The results are impressive: typical cost savings of 50–80% compared to building a custom council website. The project is governed by an Open Digital Cooperative, ensuring long-term sustainability and council ownership. The distribution builds on proven UX patterns, meets WCAG 2.1 AA accessibility standards out of the box, and includes a microsites platform for managing fleets of smaller sites from a single codebase. What makes LocalGov Drupal particularly interesting is the collaborative model behind it: it's not just shared code, but shared research, shared user testing, and shared expertise across an entire sector. The session focused on expanding this model to more European countries. A LocalGov France adaptation is already up and running, while other countries and languages can be added easily. The "build once, reuse often" philosophy resonates strongly with what we also see at projects like GovNL CMS, and I believe it's a model that could work very well in other countries too.

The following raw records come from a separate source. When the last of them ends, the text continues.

(** * Further properties of the reactor *)

(** ** The destructor *)

Lemma close_all_run hs : forall l fuel w,
  _socks w = l -> wf_table w -> (length l < fuel)%nat ->
  exists w',
    close_all fuel hs w = (w', l ≫= teardown_log, Ret tt)
    /\ _socks w' = []
    /\ _whackReceiveSocket w' = _whackReceiveSocket w
    /\ _whackSendSocket w' = _whackSendSocket w
    /\ (forall fd, fd ∈ _readfds w' <-> fd ∈ _readfds w /\ fd ∉ table_fds l)
    /\ (forall fd, fd ∈ _writefds w' <-> fd ∈ _writefds w /\ fd ∉ table_fds l)
    /\ (forall fd, fd ∈ _exceptfds w' <-> fd ∈ _exceptfds w /\ fd ∉ table_fds l).
Proof.
  induction l as [|[h s] l IH]; intros fuel w Hl Hwf Hfuel;
    (destruct fuel as [|fuel]; [simpl in Hfuel; lia|]).
  - simpl. unfold bind, get. rewrite Hl. cbn. exists w.
    split; [reflexivity|]. split; [done|]. split; [done|]. split; [done|].
    repeat split; try (by intros [? _]); try done; apply not_elem_of_nil.
  - simpl. unfold bind at 1, get. rewrite Hl. cbn beta iota.
    assert (h <> NULL) as Hn.
    { destruct Hwf as [_ Hn]. intros ->. apply Hn. unfold handles.
      rewrite Hl. left. }
    assert (deref h (_socks w) = Some s) as Hd
      by (rewrite Hl; simpl; by rewrite Z.eqb_refl).
    rewrite (bind_run_Ret _ _ _ _ _ _ (close_run hs h true w s Hn Hd)).
    set (w1 := {| _socks := erase_addr h (_socks w) |}).
    destruct (IH fuel w1) as (w' & Hrun & Hs & Hr & Hsnd & Hrd & Hwr & Hex).
    { subst w1. cbn. rewrite Hl. simpl. by rewrite Z.eqb_refl. }
    { eapply (wf_table_erase w _ h); [reflexivity|done]. }
    { simpl in Hfuel. lia. }
    rewrite Hrun. exists w'. split; [reflexivity|].
    split; [done|]. split; [done|]. split; [done|].
    unfold table_fds. cbn [fmap list_fmap].
    (split; [|split]); intros fd; rewrite ?Hrd, ?Hwr, ?Hex; subst w1; cbn;
      unfold FD_CLR; rewrite elem_of_difference, elem_of_singleton,
        not_elem_of_cons; tauto.
Qed.

(** X1.  The destructor on a well-formed table closes every socket in
    table order, calling the terminal handler each kind is owed, then
    closes the two ends of the pipe; it leaves the table empty and none
    of the sockets' descriptors in an interest set. *)
Theorem destructor_closes_everything hs w :
  wf_table w ->
  exists w',
    Wire_destroy hs w =
      (w',
       (_socks w ≫= teardown_log) ++
       [SysClose (_whackReceiveSocket w); SysClose (_whackSendSocket w)],
       Ret tt)
    /\ _socks w' = []
    /\ (forall fd, fd ∈ table_fds (_socks w) ->
          (fd ∉ _readfds w') /\ (fd ∉ _writefds w') /\ (fd ∉ _exceptfds w')).
Proof.
  intros Hwf. unfold Wire_destroy. unfold bind at 1, get.
  destruct (close_all_run hs (_socks w) (S (length (_socks w))) w eq_refl Hwf)
    as (w' & Hrun & Hs & _ & _ & Hrd & Hwr & Hex); [lia|].
  rewrite (bind_run_Ret _ _ _ _ _ _ Hrun). cbn.
  exists w'. split; [reflexivity|]. split; [done|].
  intros fd Hfd. rewrite Hrd, Hwr, Hex. tauto.
Qed.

Achieving Digital Sovereignty with Open Source
Drupal4Gov EU 2026 made one thing clear: the tools, the community, and the expertise are all there. European governments aren't just using open source, they're building real digital sovereignty with it, one project at a time. And the urgency is real: governments locked into proprietary vendors seeing costs explode, critical infrastructure that can be remotely disabled, and an EU-US Data Privacy Framework that rests on a US Executive Order that could be revoked anytime. Open source provides an interesting approach to sovereignty: Instead of isolationism, it's propagating independence and cooperation at the same time.
The day's closing talk by Tiffany Farriss, Board of Directors of the Drupal Association, drove this home: most organizations use open source, but few truly leverage it. The difference isn't the tools, it's the mindset. And critically, it's a lot about procurement. She proposed concrete policies to bridge that gap: a "Sovereign Score" worth 20% of tender points, to separate the makers from the takers and fakers in open-source procurement. A standard percentage of contract value allocated to open-source maintenance. And a 30-day upstream rule requiring that non-sensitive code be contributed back to the community within 30 days. These are practical, implementable ideas that would ensure the open-source projects governments depend on remain healthy and sustainable.
With EU policy discussions underway to improve how open source is procured and sustained, the shift from incremental adoption to truly transformational results feels closer than ever. And as this day in Brussels showed, Drupal is already playing a key role in making that happen!